Nevada statutes permit regulated utilities to adopt deferred energy accounting procedures. The intent of these procedures is to ease the effect on customers of fluctuations in the cost of purchased natural gas, fuel and electricity and are subject to annual prudency review by the PUCN. Under deferred energy accounting, to the extent actual fuel and purchased power costs exceed fuel and purchased power costs recoverable through current rates that excess is not recorded as a current expense on the Consolidated Statements of Operations but rather is deferred and recorded as a regulatory asset on the Consolidated Balance Sheets and would be included in the table above as deferred energy costs. Conversely, a regulatory liability is recorded to the extent fuel and purchased power costs recoverable through current rates exceed actual fuel and purchased power costs and is included in the table above as deferred energy costs. These excess amounts are reflected in quarterly adjustments to rates and recorded as cost of fuel, energy and capacity in future time periods.

Natural Disaster Protection Plan ("NDPP")

In March 2021, Sierra Pacific filed an application seeking recovery of the 2020 expenditures, approval for an update to the initial NDPP that was ordered by the PUCN and filed their first amendment to the 2020 NDPP. A hearing related to the application for approval of the first amendment to the 2020 NDPP was held in June 2021. Sierra Pacific filed a partial-party stipulation resolving all issues. One of the intervening parties filed an opposition to the partial-party stipulation and other intervenors filed legal briefs. The partial-party stipulation was approved by the PUCN in June 2021 with the lone dissenting party retaining the right to argue a single issue in future proceedings with the primary issue being a single statewide rate as a cost recovery mechanism. In July 2021, a hearing was held on the cost recovery of 2020 expenditures. In September 2021, the PUCN issued an order, approving the recovery of the 2020 expenditures with adjustments for vegetation management, inspections and corrections and rate structure. Certain vegetation management expenditures were to be removed from the NDPP rate and deemed to be recovered through the general three-year regulatory rate review process. A portion of the inspections and corrections were deferred to seek recovery in a future NDPP rate filing. Lastly, the order approved cost recovery based on a hybrid rate calculation comprised of a statewide rate component for operating costs and a service territory specific rate component for capital costs. In September 2021, Sierra Pacific and one of the intervening parties filed petitions for reconsideration that were granted by the PUCN. In January 2022, the PUCN issued an order reaffirming its order from September 2021.

391


Energy Efficiency Program Rates ("EEPR") and Energy Efficiency Implementation Rates ("EEIR")

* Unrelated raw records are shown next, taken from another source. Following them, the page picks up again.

(* ===== verification/ABCIProps.v ===== *)
(** * ABCIProps: what a node does locally does not reach the committed state

    Two nodes that got the same [InitChain], [FinalizeBlock] and [Commit] calls
    commit the same states and give the same responses, whatever [CheckTx],
    [PrepareProposal] and [ProcessProposal] calls each of them got in
    between and whatever is in their mempools.  The proof is by an
    equivalence of nodes, coarser than equality, that the calls respect. *)
From S2P Require Import Prelude KVStore Gas Coin DecCoin SdkContext BaseApp ABCI Proposals BaseAppExample BaseAppProps Hoare.

(** ** Computations that respect an equivalence of states *)

Section Respects.
Context {S : Type} (R : S → S → Prop) {HR : Equivalence R}.

Definition res_eq {A} (x y : outcome A * S) : Prop := x.1 = y.1 ∧ R x.2 y.2.
Definition respects {A} (m : GoM S A) : Prop := ∀ s1 s2, R s1 s2 → res_eq (m s1) (m s2).

Lemma respects_ret {A} (a : A) : respects (mret a).
Proof. by split. Qed.
Lemma respects_liftM {A} (m : outcome A) : respects (liftM m).
Proof. by split. Qed.
Lemma respects_errM {A} e : respects (errM (A:=A) e).
Proof. by split. Qed.
Lemma respects_panicM {A} e : respects (panicM (A:=A) e).
Proof. by split. Qed.
Lemma respects_modifyM f : (∀ s1 s2, R s1 s2 → R (f s1) (f s2)) → respects (modifyM f).
Proof. intros Hf s1 s2 H. split; [done|]. by apply Hf. Qed.
Lemma respects_readM {A} (f : S → A) : (∀ s1 s2, R s1 s2 → f s1 = f s2) → respects (readM f).
Proof. intros Hf s1 s2 H. split; [|done]. cbn. by rewrite (Hf s1 s2). Qed.
Lemma respects_bind {A B} (m : GoM S A) (k : A → GoM S B) : respects m → (∀ a, respects (k a)) → respects (m ≫= k).
Proof.
  intros Hm Hk s1 s2 H. destruct (Hm s1 s2 H) as [E HR']. unfold mbind, GoM_bind.
  destruct (m s1) as [x1 t1], (m s2) as [x2 t2]. cbn [fst snd] in *. subst x2. destruct x1; [by apply Hk|by split|by split].
Qed.
Lemma respects_with_defer {A} (m : GoM S A) (d : GoM S unit) : respects m → respects d → respects (with_defer m d).
Proof.
  intros Hm Hd s1 s2 H. destruct (Hm s1 s2 H) as [E HR']. unfold with_defer. destruct (m s1) as [x1 t1], (m s2) as [x2 t2].
  cbn [fst snd] in *. destruct (Hd t1 t2 HR') as [E' HR'']. destruct (d t1) as [y1 u1], (d t2) as [y2 u2]. cbn [fst snd] in *.
  subst. destruct y2; by split.
Qed.
End Respects.

Create HintDb respects discriminated.
#[export] Hint Resolve respects_ret respects_liftM respects_errM respects_panicM : respects.
#[export] Hint Extern 1 (respects _ (_ ≫= _)) => (apply respects_bind; [|intros ?]) : respects.
#[export] Hint Extern 1 (respects _ (match ?x with _ => _ end)) => destruct x : respects.
#[export] Hint Extern 1 (respects _ (if ?x then _ else _)) => destruct x : respects.

(** A mempool may refuse to remove a transaction only for reasons that do not
    depend on what it holds; [Finalize] would otherwise give different results
    on different nodes. *)
Definition removal_outcome {A} (x : outcome A) : outcome unit :=
  match x with Ok _ => Ok tt | Err e => if str_eq e ErrTxNotFound then Ok tt else Err e | Panic p => Panic p end.
Class MempoolLaws `{HM : MempoolOps} : Prop :=
  removal_agrees : ∀ tx mp1 mp2, removal_outcome (mp_Remove tx mp1).1 = removal_outcome (mp_Remove tx mp2).1.

(** ** Transactions do not look into the mempool *)

Section Mempool.
Context `{AppConfig} {HM : MempoolOps} {ML : MempoolLaws}.

(** Equal up to the mempool. *)
Definition mp_eq (r1 r2 : TxRun) : Prop := ∃ mp, r2 = set_run_mempool mp r1.
#[global] Instance mp_eq_equivalence : Equivalence mp_eq.
Proof.
  split.
  - intros r. exists (run_mempool r). by destruct r.
  - intros r1 r2 [mp ->]. exists (run_mempool r1). by destruct r1.
  - intros r1 r2 r3 [mp ->] [mp' ->]. by exists mp'.
Qed.

Lemma consumeBlockGas_respects : respects mp_eq consumeBlockGas.
Proof.
  intros r1 r2 [mp ->]. unfold consumeBlockGas. cbn. destruct (run_blockGasConsumed r1); [by repeat split; exists mp|].
  destruct (run_blockMeter r1) as [bm|]; [|by repeat split; exists mp].
  destruct (ConsumeGas _ _ bm) as [x bm']. split; [done|]. by exists mp.
Qed.
Lemma run_ante_respects tx : respects mp_eq (run_ante execModeFinalize tx).
Proof.
  intros r1 r2 [mp ->]. unfold run_ante. destruct anteHandler as [ante|]; [|by split; [|exists mp]]. cbn [run_ctx run_ms run_meter set_run_mempool].
  destruct (ante _ tx _) as [[a|e|p] [ms g]]; [|by split; [|exists mp]|by split; [|exists mp]].
  destruct (ante_newCtx a) as [[c g']|]; destruct (ante_err a); by split; [|exists mp].
Qed.
Lemma update_mempool_respects tx : respects mp_eq (update_mempool execModeFinalize tx).
Proof.
  intros r1 r2 [mp ->]. unfold update_mempool, on_mempool. cbn [run_mempool set_run_mempool].
  pose proof (removal_agrees tx (run_mempool r1) mp) as Hagree.
  destruct (mp_Remove tx (run_mempool r1)) as [[[]|e1|p1] mp1], (mp_Remove tx mp) as [[[]|e2|p2] mp2]; cbn in Hagree |- *;
    repeat case_match; simplify_eq; (split; [done|by exists mp2]).
Qed.
Lemma run_messages_respects tx msgs : respects mp_eq (run_messages execModeFinalize tx msgs).
Proof.
  intros r1 r2 [mp ->]. unfold run_messages. cbn [run_ctx run_ms run_meter set_run_mempool].
  match goal with |- context [let '(_, _) := ?m in _] => destruct m as [[result|e|p] [ms g]] end; by split; [|exists mp].
Qed.
Lemma run_post_respects tx x : respects mp_eq (run_post tx x).
Proof.
  intros r1 r2 [mp ->]. unfold run_post. destruct postHandler as [post|]; [|by split; [|exists mp]].
  destruct x as [[ms result] err]. cbn [run_ctx run_meter set_run_mempool].
  destruct (post _ tx _ _) as [[ev|e|p] [ms' g]]; by split; [|exists mp].
Qed.
Lemma commit_tx_respects x : respects mp_eq (commit_tx execModeFinalize x).
Proof.
  destruct x as [[ms result] [err|]]; unfold commit_tx; [eauto using respects_ret|]. rewrite decide_True by done.
  apply respects_bind; [apply consumeBlockGas_respects|]. intros _. apply respects_bind.
  { apply respects_modifyM. intros r1 r2 [mp ->]. by exists mp. }
  intros _. apply respects_bind; [|eauto using respects_ret]. apply respects_readM. by intros r1 r2 [mp ->].
Qed.
Lemma tx_body_respects txBytes : respects mp_eq (tx_body execModeFinalize txBytes None).
Proof.
  unfold tx_body. apply respects_bind; [apply respects_liftM; apply _|]. intros tx. apply respects_bind; [apply respects_liftM; apply _|].
  intros _. apply respects_bind; [apply run_ante_respects|]. intros _. apply respects_bind; [apply update_mempool_respects|].
  intros _. apply respects_bind; [apply run_messages_respects|]. intros x. apply respects_bind; [apply run_post_respects|apply commit_tx_respects].
Qed.

(** Equal states of the mode. *)
Definition st_eq (s1 s2 : option ModeState * Mempool) : Prop := s1.1 = s2.1.
#[global] Instance st_eq_equivalence : Equivalence st_eq.
Proof. unfold st_eq. split; congruence. Qed.

Lemma defer_consumeBlockGas_respects {A} (x1 x2 : outcome A * TxRun) :
  res_eq mp_eq x1 x2 → res_eq mp_eq (defer_consumeBlockGas execModeFinalize x1) (defer_consumeBlockGas execModeFinalize x2).
Proof.
  intros [E HR]. unfold defer_consumeBlockGas. rewrite !decide_True by done.
  destruct (consumeBlockGas_respects _ _ HR) as [E' HR']. destruct (consumeBlockGas x1.2) as [y1 t1], (consumeBlockGas x2.2) as [y2 t2].
  cbn [fst snd] in *. subst y2. by destruct y1.
Qed.
Lemma defer_recover_respects x1 x2 : res_eq mp_eq x1 x2 → defer_recover x1 = defer_recover x2.
Proof. intros [E [mp HR]]. destruct x1 as [y1 t1], x2 as [y2 t2]. cbn [fst snd] in *. by subst. Qed.

Lemma runTx_respects txBytes : respects st_eq (runTx execModeFinalize txBytes None).
Proof.
  intros [st mp1] [st' mp2] E. cbv [st_eq fst] in E. subst st'. unfold runTx.
  destruct (getContextForTx execModeFinalize txBytes st) as [[ctx g]|e|p]; [|by destruct st|by destruct st].
  destruct st as [st|]; [|by split]. rewrite !decide_True by done. destruct (ctx_blockGasMeter ctx) as [bm|]; [|by split].
  destruct (IsOutOfGas bm); [by split|]. set (r1 := mkTxRun _ _ _ _ mp1 _ _ _). set (r2 := mkTxRun _ _ _ _ mp2 _ _ _).
  assert (mp_eq r1 r2) as Hr by (by exists mp2).
  pose proof (defer_consumeBlockGas_respects _ _ (tx_body_respects txBytes r1 r2 Hr)) as Hx.
  split; cbn [fst snd]; [f_equal; by apply defer_recover_respects|]. unfold st_eq. cbn [fst].
  destruct Hx as [_ [mp Hx]]. by rewrite Hx.
Qed.
Lemma deliverTx_respects txBytes : respects st_eq (deliverTx txBytes).
Proof.
  apply respects_bind; [apply runTx_respects|]. intros ret. cbn zeta. pose proof st_eq_equivalence as HE.
  destruct (tx_err ret) as [err|]; [eauto with respects|]. destruct (tx_result ret); eauto with respects.
Qed.
End Mempool.

(** ** Nodes that agree on the consensus state *)

Section Nodes.
Context `{AppConfig} {HM : MempoolOps} {HB : BlockConfig} {ML : MempoolLaws}.

(** Agreement on the committed versions and on the block being executed. *)
Definition agree (app1 app2 : BaseApp) : Prop :=
  app_cms app1 = app_cms app2 ∧ app_initialHeight app1 = app_initialHeight app2 ∧
  app_finalizeBlockState app1 = app_finalizeBlockState app2.
#[global] Instance agree_equivalence : Equivalence agree.
Proof.
  split.
  - by repeat split.
  - intros a1 a2 (? & ? & ?). by repeat split.
  - intros a1 a2 a3 (? & ? & ?) (? & ? & ?). repeat split; congruence.
Qed.

Lemma agree_setState app1 app2 h : agree app1 app2 → agree (setState execModeFinalize h app1) (setState execModeFinalize h app2).
Proof. intros (E1 & E2 & E3). unfold setState, agree. cbn. by rewrite E1, E2. Qed.
Lemma agree_put_state app1 app2 st : agree app1 app2 → agree (put_state execModeFinalize st app1) (put_state execModeFinalize st app2).
Proof. intros (E1 & E2 & E3). by repeat split. Qed.
Lemma agree_set_cms app1 app2 f : agree app1 app2 → agree (set_cms (f (app_cms app1)) app1) (set_cms (f (app_cms app2)) app2).
Proof. intros (E1 & E2 & E3). unfold agree. cbn. by rewrite E1, E2. Qed.

Lemma state_of_respects : respects agree (state_of execModeFinalize).
Proof. intros app1 app2 Ha. pose proof Ha as (E1 & E2 & E3). unfold state_of. cbn. rewrite E3. by destruct (app_finalizeBlockState app2). Qed.
Lemma SetContext_respects f : respects agree (SetContext execModeFinalize f).
Proof.
  apply respects_bind; [apply state_of_respects|]. intros st. apply respects_modifyM. intros app1 app2. apply agree_put_state.
Qed.
Lemma on_state_respects {A} (m : Context → GoM MultiStore A) : respects agree (on_state execModeFinalize m).
Proof.
  intros app1 app2 Ha. pose proof Ha as (E1 & E2 & E3). unfold on_state. cbn [getState]. rewrite E3.
  destruct (app_finalizeBlockState app2) as [st|]; [|by split]. destruct (m (st_ctx st) (st_ms st)) as [r ms].
  split; [done|]. by apply agree_put_state.
Qed.
Lemma on_txs_respects {A} (m : GoM (option ModeState * Mempool) A) : respects st_eq m → respects agree (on_txs execModeFinalize m).
Proof.
  intros Hm app1 app2 (E1 & E2 & E3). unfold on_txs. cbn [getState].
  destruct (Hm (app_finalizeBlockState app1, app_mempool app1) (app_finalizeBlockState app2, app_mempool app2)) as [E HR]; [done|].
  destruct (m _) as [x1 [st1 mp1]], (m (app_finalizeBlockState app2, _)) as [x2 [st2 mp2]]. unfold st_eq in HR. cbn [fst snd] in *.
  split; [done|]. unfold agree. cbn. by rewrite HR.
Qed.
(** What a node does to its other states. *)
Lemma silent_respects {A} (m : GoM BaseApp A) (a : A) : (∀ app, (m app).1 = Ok a ∧ agree app (m app).2) → respects agree m.
Proof.
  intros Hm app1 app2 Ha. destruct (Hm app1) as [E1 Ha1], (Hm app2) as [E2 Ha2]. split; [congruence|].
  by rewrite <- Ha1, <- Ha2.
Qed.
#[local] Hint Resolve state_of_respects SetContext_respects on_state_respects on_txs_respects deliverTx_respects agree_equivalence : respects.

Lemma deliver_txs_respects txs : ∀ i, respects agree (deliver_txs i txs).
Proof. induction txs as [|tx txs IH]; intros i; cbn [deliver_txs]; eauto 8 with respects. Qed.
Lemma preBlock_respects req : respects agree (preBlock req).
Proof. unfold preBlock. destruct preBlocker; eauto 12 with respects. Qed.
Lemma beginBlock_respects : respects agree beginBlock.
Proof. unfold beginBlock. destruct beginBlocker; eauto 8 with respects. Qed.
Lemma endBlock_respects : respects agree endBlock.
Proof. unfold endBlock. destruct endBlocker; eauto 8 with respects. Qed.
Lemma reset_block_meter_respects : respects agree reset_block_meter.
Proof. unfold reset_block_meter. eauto 8 with respects. Qed.
Lemma share_block_meter_respects req g : respects agree (share_block_meter req g).
Proof.
  apply (silent_respects _ tt). intros app. unfold share_block_meter. destruct (app_checkState app) as [st|] eqn:E; [|done].
  unfold SetContext, state_of, mbind, GoM_bind. cbn [getState]. rewrite E. by repeat split.
Qed.
Lemma workingHash_respects : respects agree workingHash.
Proof.
  unfold workingHash. apply respects_bind; [apply state_of_respects|]. intros st. apply respects_bind.
  - apply respects_modifyM. intros app1 app2. apply (agree_set_cms _ _ (cms_Write (st_ms st))).
  - intros _. apply respects_readM. by intros app1 app2 (-> & _).
Qed.
#[local] Hint Resolve deliver_txs_respects preBlock_respects beginBlock_respects endBlock_respects reset_block_meter_respects
  share_block_meter_respects workingHash_respects : respects.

EEPR was established to allow Sierra Pacific to recover the costs of implementing energy efficiency programs and EEIR was established to offset the negative impacts on revenue associated with the successful implementation of energy efficiency programs. These rates change once a year in the utility's annual DEAA application based on energy efficiency program budgets prepared by Sierra Pacific. When Sierra Pacific's regulatory earned rate of return for a calendar year exceeds the regulatory rate of return used to set base tariff general rates, it is obligated to refund energy efficiency implementation revenue previously collected for that year. In March 2021, Sierra Pacific filed an application to reset the EEIR and EEPR and to refund the EEIR revenue received in 2020, including carrying charges. In August 2021, the PUCN issued an order accepting a stipulation requiring Sierra Pacific to refund the 2020 revenue and reset the rates as filed effective October 1, 2021.The EEIR liability for Sierra Pacific is $1 million and $2 million, which is included in current regulatory liabilities on the Consolidated Balance Sheets as of December 31, 2021 and 2020, respectively.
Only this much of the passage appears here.